Red Hat Kubernetes security report finds people are the problem

Puny human brains baffled by K8s complexity, leading to blunder fears


Kubernetes, despite being widely regarded as an important technology by IT leaders, continues to pose problems for those deploying it. And the problem, apparently, is us.

The open source container orchestration software, being used or evaluated by 96 per cent of organizations surveyed [PDF] last year by the Cloud Native Computing Foundation, has a reputation for complexity.

Witness the sarcasm: "Kubernetes is so easy to use that a company devoted solely to troubleshooting issues with it has raised $67 million," quipped Corey Quinn, chief cloud economist at IT consultancy The Duckbill Group, in a Twitter post on Monday referencing investment in a startup called Komodor. And the consequences of the software's complication can be seen in the difficulties reported by those using it.

According to Red Hat's State of Kubernetes security for 2022 report [PDF], the majority of 300 DevOps, engineering, and security professionals survey respondents (55 per cent) said they had to delay the debut of an application in the past 12 months because of security concerns.

Fully 93 per cent of respondents reported at least one security incident in their Kubernetes environment in the past 12 months, with 31 per cent saying this led to revenue or customer loss. The report from IBM's Red Hat lays the blame on Kubernetes' focus on productivity rather than security.

"Kubernetes and containers, while powerful, were designed for developer productivity, not necessarily security," the report says. "Default pod-to-pod network settings, as an example, allow open communication to quickly get a cluster up and running, at the expense of security hardening."

The Layer Eight problem

Such complexity contributes to human error and leads to a lot of fumbled implementations of the software, to some degree.
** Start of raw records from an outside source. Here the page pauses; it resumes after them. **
Lemma roster_le_step s s' : roster_ok s.1 → roster_step s s' → roster_le s.1 s'.1 ∧ caps s'.1 = caps s.1.
Proof.
  intros Hok Hs. destruct Hs as [r ids b n|r ids b|r ids|r ids|r ids c k now e r' H|r ids b o c k f now e r' H
    |r ids b c e r' H|r ids b k e r' H|r ids b s e r' H|r ids r' H]; simpl in *.
  - unfold hold. destruct (_ <? _)%Z; (split; [by apply roster_le_same|done]).
  - unfold unhold. destruct (_ <=? _)%Z; (split; [by apply roster_le_same|done]).
  - split; [by apply roster_le_same|done].
  - split; [by apply roster_le_same|done].
  - split; [by eapply roster_le_add|]. by apply add_issued in H as [_ ?].
  - unfold open in H. destruct (negb _); [done|]. split; [by eapply roster_le_add|]. by apply add_issued in H as [_ ?].
  - unfold started in H. destruct (String.eqb _ _); [done|]. destruct (live r b) as [e0|] eqn:El; [|done].
    injection H as _ <-. split; [|done]. apply live_ok in El as (Hg & _ & Hs); [|done].
    apply roster_le_write; [done|]. split_and!; try done. unfold stopped. by rewrite Hs.
  - unfold set_k in H. destruct (live r b) as [e0|] eqn:El; [|done].
    injection H as _ <-. split; [|done]. apply live_ok in El as (Hg & _ & Hs); [|done].
    apply roster_le_write; [done|]. split_and!; try done. unfold stopped. by rewrite Hs.
  - unfold stop in H. destruct (dget b (entries r)) as [e0|] eqn:E; [|done].
    destruct (be_stop e0) eqn:Es; injection H as _ <-; [done|]. split; [|done].
    assert (b = be_branch e0) as -> by (apply (ok_ids r Hok); by apply dget_elem).
    apply (roster_le_write r (ddel (be_branch e0) (held r)) e0 (with_stop s e0) (snapshot_file r)); [done|].
    split_and!; try done. unfold stopped. by rewrite Es.
  - rewrite roster_rebuilt in H by done. injection H as <-. split; [by apply roster_le_same|done].
Qed.

Lemma roster_run_ok c r0 s :
  caps_ok c → roster_new c None = Ok r0 → rtc roster_step (r0, []) s →
  roster_ok s.1 ∧ ids_issued s ∧ caps s.1 = c.
Proof.
  intros Hc Hn. apply (rtc_preserves roster_step (λ s, roster_ok s.1 ∧ ids_issued s ∧ caps s.1 = c)).
  - intros a b (Hok & Hi & Hcaps) Hstep. split_and!; [by eapply roster_ok_step|by eapply ids_issued_step|].
    rewrite <- Hcaps. by apply roster_le_step.
  - destruct (roster_ok_empty c Hc) as (r & Hr & Hok & _ & Hi0). rewrite Hn in Hr. injection Hr as <-.
    split_and!; [done| |by injection Hn as <-]. unfold ids_issued. simpl. by rewrite Hi0.
Qed.
Lemma void_ok d voided reason :
  desk_ok d → sublist voided (dk_queue d) →
  ∃ d', void d voided reason = Ok (pb_branch <$> voided, d') ∧ desk_ok d' ∧
        dk_queue d' = filter (λ p, p ∉ voided) (dk_queue d) ∧ dk_roster d' = dk_roster d.
Proof.
  intros [Hc [Hr1 Hr2]] Hsub. unfold void. set (q' := filter (λ p, p ∉ voided) (dk_queue d)).
  assert (∀ p, p ∈ voided → p ∈ dk_queue d) as Hin by (intros p Hp; eapply elem_of_submseteq; [exact Hp|]; by apply sublist_submseteq).
  pose proof (core_queue_ids _ _ _ Hc) as Hids.
  set (d0 := with_queue q' d).
  destruct (void_each_ok voided reason d0 (open_repairs d0)) as (d' & -> & Hr & Hq & Hw & Hk & Hmono).
  - intros p Hp. apply (co_origin _ _ _ Hc). auto.
  - apply (core_queue_ids _ _ _ (core_sublist _ _ _ _ Hc Hsub)).
  - intros b r Hbr k. apply Hr1. apply elem_open_repairs. left. apply elem_queue_repairs in Hbr as (p & ? & ? & ?).
    exists p. auto.
  - intros b r Hbr. apply Hr1. rewrite elem_open_repairs in *. simpl in Hbr.
    destruct Hbr as [(p & [_ Hp]%list_elem_of_filter & ?)|?]; [left; by exists p|by right].
  - intros b r Hbr (p & -> & Hp)%list_elem_of_fmap. apply elem_open_repairs in Hbr as [(p' & Hp' & Hb & _)|(a & Ha & Hb & _)].
    + simpl in Hp'. apply list_elem_of_filter in Hp' as [Hnv Hp']. apply Hnv.
      rewrite (NoDup_key_inj pb_branch (dk_queue d) p' p); auto.
    + apply (co_fresh _ _ _ Hc p); [auto|]. apply (co_waiting _ _ _ Hc). simpl in Ha.
      apply list_elem_of_fmap in Ha as ([k a'] & -> & Ha). simpl in Hb. apply list_elem_of_fmap. exists (k, a'). split; [|done].
      simpl.
      rewrite <- Hb. by apply (co_wnames _ _ _ Hc).
  - exists d'. split; [done|]. split_and!; try done. split.
    + rewrite Hr, Hq, Hw. eapply core_sublist; [done|]. apply sublist_filter.
    + split.
      * intros b r Hbr. apply Hk. rewrite elem_open_repairs in *. by rewrite Hq, Hw in Hbr.
      * intros k b H%Hmono. by apply Hr2 in H.
Qed.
Red Hat's report says "human error was a major contributing factor in 95 per cent of breaches," citing a World Economic Forum report [PDF] that says "95 per cent of cybersecurity issues can be traced to human error." That report in turn points to a World Economic post that says "studies show that 95 per cent of cybersecurity issues can be traced to human error" – without citing any specific studies.

Whatever the relevant figure, people are involved somewhere along the line and they don't handle complexity all that well. So, says Ajmal Kohgadai, Red Hat product marketing manager, Kubernetes users tend to be more worried about typos than hackers.

"Despite extensive media attention over cyberattacks, the report highlights that it's actually misconfigurations that keep IT professionals up at night," he said in a blog post. "Kubernetes is highly customizable, with various configuration options that can affect an application’s security posture. Consequently, respondents worry the most about exposures due to misconfigurations in their container and Kubernetes environments (46 per cent) – nearly three times the level of concern over attacks (16 per cent)."

Red Hat's answer to this is to automate configuration management as much as possible to reduce the impact of human error.

Toward this end, Red Hat has taken its Advanced Cluster Security (ACS) for Kubernetes, acquired last year via its purchase of StackRox, and released the software as open source under the name of the company that made it.

"The StackRox project aims to help simplify DevSecOps by integrating security capabilities within the development and deployment lifecycle, effectively shifting application security "to the left" in software creation," said Red Hat in its announcement.

The software analyzes container environments for risks, presents alerts, and offers security improvement recommendations.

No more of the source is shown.